Financement. « Le fonds Ocseed comble un trou dans la raquette pour les jeunes pousses »

article diffusé le 10 juin 2020

Un nouvel outil a été créé pour financer les start-up qui sortent d’incubation afin de les amener jusqu’à leur première levée de fonds. Géré par Nubbo, Ocseed a déjà permis d’accompagner deux projets, comme l’explique Anne-Laure Charbonnier, présidente de l’incubateur régional basé à Toulouse.

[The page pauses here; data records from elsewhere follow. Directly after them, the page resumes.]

(** * CloudEagle AI Integration Builder: the workflow engine of [streamlit_app.py]

    A shallow embedding of the decision logic of the Streamlit script:
    the generation orchestrator [generate_integration_code] with its
    fallback [generate_demo_code], the two keyword analysers
    [extract_insights] and [analyze_code_quality], and the five-stage
    page script [main] that reads and writes [st.session_state].

    Conventions.
    - A Python [str] is a [string]: the sequence of the bytes of its UTF-8
      encoding.  Every marker the script looks for is ASCII or a fixed
      UTF-8 glyph, so the substring tests agree with Python's on every
      text; [lower] changes the ASCII letters only, which no marker can
      tell from Python's [lower].  Indices and slices count characters,
      not bytes: [chars] splits a text into its characters.
    - [st.session_state] is the record [Session].  The surroundings of a
      run are the record [Env]: whether the image of the sidebar can be
      opened, what [st.secrets] holds, if it can be read at all, and the
      text-generation service.  The widgets are inputs of a run too.
    - A script run is a computation in the monad [App]: it threads the
      session, collects what is shown to the user and stops early on
      [st.rerun()] or on an exception.  Of what a page draws, the log
      keeps the messages of [st.warning], [st.error], [st.info],
      [st.success] and [st.caption], the insight lines, the score and the
      statuses of the quality report, and the buttons drawn disabled;
      styling, layout, progress bars and pauses are left out, and of the
      downloads only that the first one needs a text.
    - The value of every [st.button] call is an input of the run.  A
      click starts a run in which that one button reports a press
      ([one_button]); the pages are defined for every combination of
      values all the same, and a property that needs the restriction
      says so. *)

From Stdlib Require Import Bool Arith ZArith Lia List.
From Stdlib Require Import Strings.Ascii Strings.String DecimalString.
From Stdlib Require Import Floats.PrimFloat Floats.SpecFloat Floats.FloatOps.
From Stdlib Require Import Numbers.Cyclic.Int63.Uint63.
Import ListNotations.

Open Scope string_scope.

(** ** Text *)

Module Text.

(** The double quote and the line feed, which a literal cannot hold. *)
Definition dq : string := String (ascii_of_nat 34) EmptyString.
Definition nl : string := String (ascii_of_nat 10) EmptyString.

(** [unlines ls]: every line followed by a line feed. *)
Fixpoint unlines (ls : list string) : string :=
  match ls with
  | [] => EmptyString
  | l :: ls' => l ++ nl ++ unlines ls'
  end.

(** [join_lines ls]: the lines separated by line feeds. *)
Fixpoint join_lines (ls : list string) : string :=
  match ls with
  | [] => EmptyString
  | [l] => l
  | l :: ls' => l ++ nl ++ join_lines ls'
  end.

Definition lower_char (c : ascii) : ascii :=
  let n := nat_of_ascii c in
  if (65 <=? n)%nat && (n <=? 90)%nat then ascii_of_nat (n + 32) else c.

(** [s.lower()] *)
Fixpoint lower (s : string) : string :=
  match s with
  | EmptyString => EmptyString
  | String c s' => String (lower_char c) (lower s')
  end.

(** [sub in s] *)
Fixpoint contains (sub s : string) : bool :=
  if String.prefix sub s then true
  else match s with
       | EmptyString => false
       | String _ s' => contains sub s'
       end.

(** [s.count(sub)]: occurrences found from left to right, the search
    resuming after the end of each match. [skip] is the number of
    characters of the last match still to pass over. *)
Fixpoint count_from (sub : string) (skip : nat) (s : string) : nat :=
  match s with
  | EmptyString => 0
  | String _ s' =>
      match skip with
      | S k => count_from sub k s'
      | O =>
          if String.prefix sub s
          then S (count_from sub (String.length sub - 1) s')
          else count_from sub 0 s'
      end
  end.

Definition count (sub s : string) : nat :=
  match sub with
  | EmptyString => S (String.length s)
  | _ => count_from sub 0 s
  end.

(** A byte of the form [10xxxxxx] continues a character. *)
Definition continuation (c : ascii) : bool :=
  let n := nat_of_ascii c in
  (128 <=? n)%nat && (n <? 192)%nat.

(** The characters of a text: each one is a byte together with the
    continuation bytes that follow it. *)
Fixpoint chars (s : string) : list string :=
  match s with
  | EmptyString => []
  | String c s' =>
      match chars s' with
      | String d ch :: rest =>
          if continuation d then String c (String d ch) :: rest
          else String c EmptyString :: String d ch :: rest
      | rest => String c EmptyString :: rest
      end
  end.

(** The text made of the given characters. *)
Fixpoint unchars (l : list string) : string :=
  match l with
  | [] => EmptyString
  | ch :: l' => ch ++ unchars l'
  end.

(** [len(s)] *)
Definition char_length (s : string) : nat :=
  List.length (chars s).

(** [s[:n]] *)
Definition take_chars (n : nat) (s : string) : string :=
  unchars (firstn n (chars s)).

(** [str(n)] for a count. *)
Definition str_of_nat (n : nat) : string :=
  NilEmpty.string_of_uint (Nat.to_uint n).

(** Python truth value of a [str]. *)
Definition truthy (s : string) : bool :=
  match s with
  | EmptyString => false
  | _ => true
  end.

End Text.

Import Text.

Anne-Laure Charbonnier, quel bilan dressez-vous de la période de confinement ?
Nous avons intégré une nouvelle promotion de huit jeunes pousses en avril dernier. Malgré le confinement, nous n’avons pas chômé et nous ne manquons pas de projets. Cette période s’est plutôt bien passée pour la majorité des entreprises que nous accompagnons, ce qui tient à leur relative maturité et à leur marché, exclusivement en BtoB. De notre côté, nous avons mis en place une suspension totale des remboursements (sur l’avance remboursable accordée par l’incubateur, NDLR) pour les entreprises qui ont déjà quitté Nubbo, de mars à août, afin de contribuer à limiter la casse. Mais pour dresser un bilan véritablement sérieux de l’impact du confinement, je pense qu’il faudra attendre la fin de l’année.

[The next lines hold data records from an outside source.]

(** Whatever [py_int] reads is a string of ASCII characters: where a
    property asks for numerals, it speaks of strings for which the model is
    the one of [int]. *)
Lemma py_int_ascii (s : string) (z : Z) :
  py_int s = inr z -> ascii_only s = true.
Proof.
  unfold py_int. intros H.
  apply ascii_only_lstrip, ascii_only_rstrip.
  destruct (rstrip (lstrip s)) as [| c r]; [discriminate H |].
  assert (Hsign : forall n, digits_value r = Some n ->
                            (nat_of_ascii c <? 128)%nat = true ->
                            ascii_only (String c r) = true).
  { intros n Hn Hc. simpl. rewrite Hc, (digits_value_ascii r n Hn).
    reflexivity. }
  destruct (digits_value (String c r)) as [n |] eqn:Eb;
    [exact (digits_value_ascii _ _ Eb) |].
  destruct (digits_value r) as [n |] eqn:Er.
  - apply (Hsign n eq_refl).
    destruct c as [[] [] [] [] [] [] [] []]; try reflexivity;
      simpl in H; rewrite ?Eb, ?Er in H; discriminate H.
  - destruct c as [[] [] [] [] [] [] [] []];
      simpl in H; rewrite ?Eb, ?Er in H; discriminate H.
Qed.

Lemma numeral_leaves_ascii (node : Node) :
  numeral_leaves node = true -> ascii_leaves node = true.
Proof.
  induction node as [| | s | l IHl o r IHr |]; simpl; try discriminate.
  - unfold is_numeral. destruct (py_int (content s)) as [e | z] eqn:E;
      [discriminate |].
    intros _. exact (py_int_ascii _ _ E).
  - rewrite !andb_true_iff. intros [Hl Hr]. split; [apply IHl | apply IHr];
      assumption.
Qed.


(** ** Folding computes the value of the tree *)

Lemma is_numeral_py_int (s : string) :
  is_numeral s = true -> exists z, py_int s = inr z.
Proof.
  unfold is_numeral. destruct (py_int s) as [e | z]; [discriminate |].
  intros _. exists z. reflexivity.
Qed.

Lemma literal_tree_folds (node : Node) (cs : CodeStore) :
  literal_tree node = true -> numeral_leaves node = true ->
  make_code node cs = (cs, inr (VValueInfo LITERAL (folded_payload node)))
  /\ py_int (folded_payload node) = inr (value_of node).
Proof.
  revert cs. induction node as [| | s | l IHl o r IHr |];
    intros cs; simpl literal_tree; simpl numeral_leaves; try discriminate.
  - intros _ Hs. split; [reflexivity |].
    simpl. destruct (is_numeral_py_int _ Hs) as [z ->]. reflexivity.
  - rewrite !andb_true_iff. intros [[Hl Ho] Hr] [Nl Nr].
    destruct (IHl cs Hl Nl) as [El Pl]. destruct (IHr cs Hr Nr) as [Er Pr].
    rewrite (make_code_BinaryOperatorNode _ _ _ _ _ _ _ _ El Er).
    unfold folded_payload. cbn [value_of].
    destruct (Token_eqb o (Token_of_kind plus)).
    + rewrite (add_literals _ _ _ _ _ Pl Pr).
      split; [reflexivity | apply py_int_py_str].
    + simpl in Ho. rewrite Ho, (multiply_literals _ _ _ _ _ Pl Pr).
      split; [reflexivity | apply py_int_py_str].
Qed.

(** X1. Folding is right on trees of any depth: when every number token of
    an arithmetic tree carries a numeral, [make_code] returns, writes
    nothing, and hands back a [LITERAL] descriptor whose payload reads as the
    integer the tree stands for; below a [BinaryOperatorNode] that payload is
    the numeral [str] prints for it. *)
Theorem folding_computes_the_value (node : Node) (cs : CodeStore) :
  literal_tree node = true -> numeral_leaves node = true ->
  exists payload,
    make_code node cs = (cs, inr (VValueInfo LITERAL payload))
    /\ py_int payload = inr (value_of node)
    /\ (forall left_expr operator right_expr,
           node = BinaryOperatorNode left_expr operator right_expr ->
           payload = py_str (value_of node)).
Proof.
  intros Hl Hn. destruct (literal_tree_folds node cs Hl Hn) as [E P].
  exists (folded_payload node). split; [exact E | split; [exact P |]].
  intros l o r ->. reflexivity.
Qed.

Pourquoi avoir créé Ocseed, ce nouvel outil de financement ?
Il vient combler un trou dans la raquette pour un stade de financement très précoce des projets. S’il y a encore beaucoup d’argent dans les fonds aujourd’hui, ils ne s’intéressent pas encore à ces projets early stage et se font de plus en plus sélectifs, même pour la série A. Ce fonds s’adresse aux entreprises qui ont un début de traction commerciale et qui entrent dans une période où elles doivent faire leur preuves. Nous comblons aussi la relative absence d’investissement des business angels, qui ont déplacé le curseur à une niveau d’exigence supérieure. Nous leur permettons ainsi de franchir le cap de la fin d’incubation jusqu’au moment où elles peuvent se faire financer par les investisseurs classiques du marché. Nous assurons la jonction entre ces deux étapes.

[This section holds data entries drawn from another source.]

Definition str_of (v : pyval) : string :=
  match v with
  | PStr s => s
  | PUuid n => uuid_str n
  | _ => "None"
  end.

(** A Notes collaborator that stores every note, and a queue that accepts
    every task. *)
Definition working_ext : Externals :=
  {| py_str := str_of;
     title_format := fun template _ _ _ => Ret template;
     format_event_as_note := fun _ => Ret "";
     create_note := fun _ _ _ _ _ =>
       Ret (PDict [ ("id", PUuid 1); ("file_path", PStr "Inbox/note.md") ]);
     json_roundtrip := fun event => Ret (PDict event);
     absurd_spawn := fun _ _ _ => Ret (PDict [ ("task_id", PUuid 7) ]) |}.

(** A Notes collaborator whose [create_note] raises. *)
Definition failing_ext : Externals :=
  {| py_str := str_of;
     title_format := fun template _ _ _ => Ret template;
     format_event_as_note := fun _ => Ret "";
     create_note := fun _ _ _ _ _ => Raise (Exception "vault is read-only");
     json_roundtrip := fun event => Ret (PDict event);
     absurd_spawn := fun _ _ _ => Raise (Exception "connection refused") |}.

(** ** Well-formed matcher inputs *)

Definition is_str (v : pyval) : bool :=
  match v with PStr _ => true | _ => false end.

Definition is_str_or_none (v : pyval) : bool :=
  match v with PStr _ | PNone => true | _ => false end.

Definition is_dict (v : pyval) : bool :=
  match v with PDict _ => true | _ => false end.

(** The condition kinds that read an email field as text. *)
Definition text_conditions : list string :=
  [ "from_contains"; "from_equals"; "to_contains"; "to_equals";
    "subject_contains"; "subject_equals"; "subject_matches"; "body_contains" ].

Definition known_conditions : list string :=
  text_conditions ++ [ "has_attachment"; "event_type_equals"; "source_equals" ].

Definition mem_str (k : string) (l : list string) : bool :=
  existsb (String.eqb k) l.

(** The email fields are text or missing, the payload is a map. *)
Definition wf_event (event : pydict) : bool :=
  is_str_or_none (dict_get event "email_from" (PStr "")) &&
  is_str_or_none (dict_get event "email_to" (PStr "")) &&
  is_str_or_none (dict_get event "email_subject" (PStr "")) &&
  is_str_or_none (dict_get event "email_body" (PStr "")) &&
  is_dict (dict_get event "payload" (PDict [])).

(** The value of every text condition is a string. *)
Definition wf_condition (c : string * pyval) : bool :=
  if mem_str (fst c) text_conditions then is_str (snd c) else true.

Definition wf_conditions (conditions : pydict) : bool :=
  forallb wf_condition conditions.

(** Two values that differ at most in the letter case of a string. *)
Definition same_case (a b : pyval) : Prop :=
  match a, b with
  | PStr s, PStr t => lower s = lower t
  | _, _ => a = b
  end.

(** The condition kinds that read an email field as text, with the field
    each one reads. *)
Definition text_field (condition_type : string) : option string :=
  if String.eqb condition_type "from_contains" then Some "email_from"
  else if String.eqb condition_type "from_equals" then Some "email_from"
  else if String.eqb condition_type "to_contains" then Some "email_to"
  else if String.eqb condition_type "to_equals" then Some "email_to"
  else if String.eqb condition_type "subject_contains" then Some "email_subject"
  else if String.eqb condition_type "subject_equals" then Some "email_subject"
  else if String.eqb condition_type "subject_matches" then Some "email_subject"
  else if String.eqb condition_type "body_contains" then Some "email_body"
  else None.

Quels sont les acteurs qui abondent ce fonds ?
Cet outil a été créé grâce à des capitaux apportés par la Région Occitanie et à 51% par des banques - la Banque Populaire Occitane, la Banque Populaire du Sud, la Caisse d’Épargne Languedoc-Roussillon et la Caisse d’Epargne de Midi-Pyrénées. Il est doté d’un capital de 5 millions d’euros et il est géré par Nubbo. Il s’agit clairement d’un label, y compris pour nos actionnaires, nos partenaires bancaires, qui ont déjà des produits de prêts spécifiques qui s’adressent aux start-up. Ocseed va leur permettre de sécuriser leurs investissements sur leurs propres produits.

Comment allez-vous intervenir ?
Nous allons intervenir sur des petits montants, compris entre 100.000 et 300.000 euros, sous forme d’obligations convertibles. Ces quasi fonds propres vont jouer le rôle de contre-partie pour aller chercher des fonds en co-investissement auprès des business angels, Wiseed, des acteurs publics comme Bpifrance ou des banques. Nous nous adressons aux start-up régionales avec un modèle économique en BtoB âgées de moins de trois ans, ou de moins de cinq ans dans le cas spécifique des biotechnologies. Des sociétés innovantes qui n’ont pas encore été financées en fonds propres au-delà de la love money ou de business angels pour de petits tickets. Ocseed a pour objectif d’investir dans vingt entreprises au cours des cinq prochaines années.
Propos recueillis par Agnès Frémiot

Sur la photo : Anne-Laure Charbonnier, la présidente d’Ocseed et la directrice de l’incubateur Nubbo. Photo : Tien Tran- Hans Lucas.